Environmental warning on biofuels
BBC News, 13 May 2007
http://news.bbc.co.uk/1/hi/sci/tech/6650743.stm
The drive to switch over to biofuels could lead to rising food prices and deforestation, a report has warned.
The government and EU have said by the year 2020 they want 10% of all fuel in cars to come from biofuels.
But a study by the Co-op Insurance Society suggests achieving this could have a severe environmental impact.
It comes days after a UN report with similar warnings said that biofuels are more effective when used for heat and power, rather than in transport.
Biofuels can be anything made with vegetable matter that burns.
They are seen as a potential solution to climate change because they can reduce emissions of greenhouse gases.
'Radical effects'
The Co-op report claims there is a future for biofuels, but current targets for growing so much fuel could have unintended consequences, BBC correspondent Damian Kahya says.
Professor Dieter Helm, a senior advisor to the British government, told the BBC: "The sort of targets being set for biofuels will have quite radical effects on agriculture and therefore will have very substantial consequences for food prices and agriculture more generally."
The report says that around nine per cent of the world's agricultural land may be needed to replace just 10% of the world's transport fuels.
This means the production of biofuels could lead to a decrease in land available for food production in countries where famine already exists.

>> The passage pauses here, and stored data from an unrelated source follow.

(* ===== verification/Maintenance.v ===== *)
(** * The maintenance fence (operational_safety.py: [MaintenanceController])

    One authenticated document, shared by every writer of an installation: a
    generation, and the maintenance operation that is active.  The document is
    the state ([None]: no file), with the world [W] of the event sink and of
    the invariants that [exit] validates; [enter] and [exit] hold the file
    lock throughout and are steps.  Parameters: [hmac_hex], [canonical] (the ASCII
    [json.dumps] of a payload), [str] of a value that is not a string, the reading
    of the clock as text and the callbacks.  Values of a type that [_publish]
    never writes need the integrity key; they are refused here. *)

From Stdlib Require Import Ascii ZArith Lia.
From stdpp Require Import base decidable numbers list strings sets.
From S2P Require Import Prelude PyData Regex JsonGraph HashChain.

Module Maintenance.
Import JsonGraph HashChain.

Definition IDENTIFIER : re := Seq (Chr is_alnum) (Rep 7 127 (Chr (λ c, is_alnum c || one_of "._:-" c))).
Definition ACTOR : re := Seq (Chr is_alnum) (Rep 2 127 (Chr (λ c, is_alnum c || one_of "._:@-" c))).
Definition REASON : re := Seq (Chr is_lower) (Rep 2 63 (Chr (λ c, is_lower c || is_digit c || one_of "._-" c))).

(** ** Data *)

Record MaintenanceState : Type := State {
  generation : Z;
  active : bool;
  operation_id : option string;
  actor_id : option string;
  reason : option string;
  changed_at : string;
  key_id : string;
}.

Definition store : Type := option json.

Definition opt_str (o : option string) : json := match o with Some s => JStr s | None => JNull end.

(** The payload [_publish] builds. *)
Definition payload_of (s : MaintenanceState) : list (string * json) :=
  [("generation", JInt (generation s)); ("active", JBool (active s)); ("operation_id", opt_str (operation_id s));
   ("actor_id", opt_str (actor_id s)); ("reason", opt_str (reason s)); ("changed_at", JStr (changed_at s));
   ("key_id", JStr (key_id s))].

Definition STATE_KEYS : list string := (payload_of (State 0 false None None None "" "")).*1.

(** [set(d) == set(names)] of a mapping. *)
Definition has_keys (names : list string) (d : list (string * json)) : bool :=
  forallb (dict_mem d) names && forallb (λ kv, bool_decide (kv.1 ∈ names)) d.

(** The fields of the state that the members of a payload give. *)
Definition opt_text (o : option json) : option (option string) :=
  match o with Some (JStr s) => Some (Some s) | Some JNull => Some None | _ => None end.

Definition state_of (payload : list (string * json)) : result MaintenanceState :=
  match dict_get payload "generation", dict_get payload "active", opt_text (dict_get payload "operation_id"),
        opt_text (dict_get payload "actor_id"), opt_text (dict_get payload "reason"),
        dict_get payload "changed_at", dict_get payload "key_id" with
  | Some (JInt g), Some (JBool a), Some o, Some i, Some r, Some (JStr t), Some (JStr k) => Ok (State g a o i r t k)
  | _, _, _, _, _, _, _ => fail TypeErr "value of an unexpected type"
  end.

Definition unsafe {A} (msg : string) : result A := fail OperationalSafetyError msg.
Definition unsafe_if (b : bool) (msg : string) : result unit := fail_if b OperationalSafetyError msg.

"People are felling rainforests to plant crops to grow energy fuels, biofuels," Professor Helm said.
"Think of the energy involved in felling those rainforests. Think about the damage to the climate being done by the loss of those trees. Think about the ploughing and the cultivation of fields.
"Think about the transport of those fuels, and you start to realise the carbon imprints are about much more than simply what happens to grow in a particular field at a particular point in time."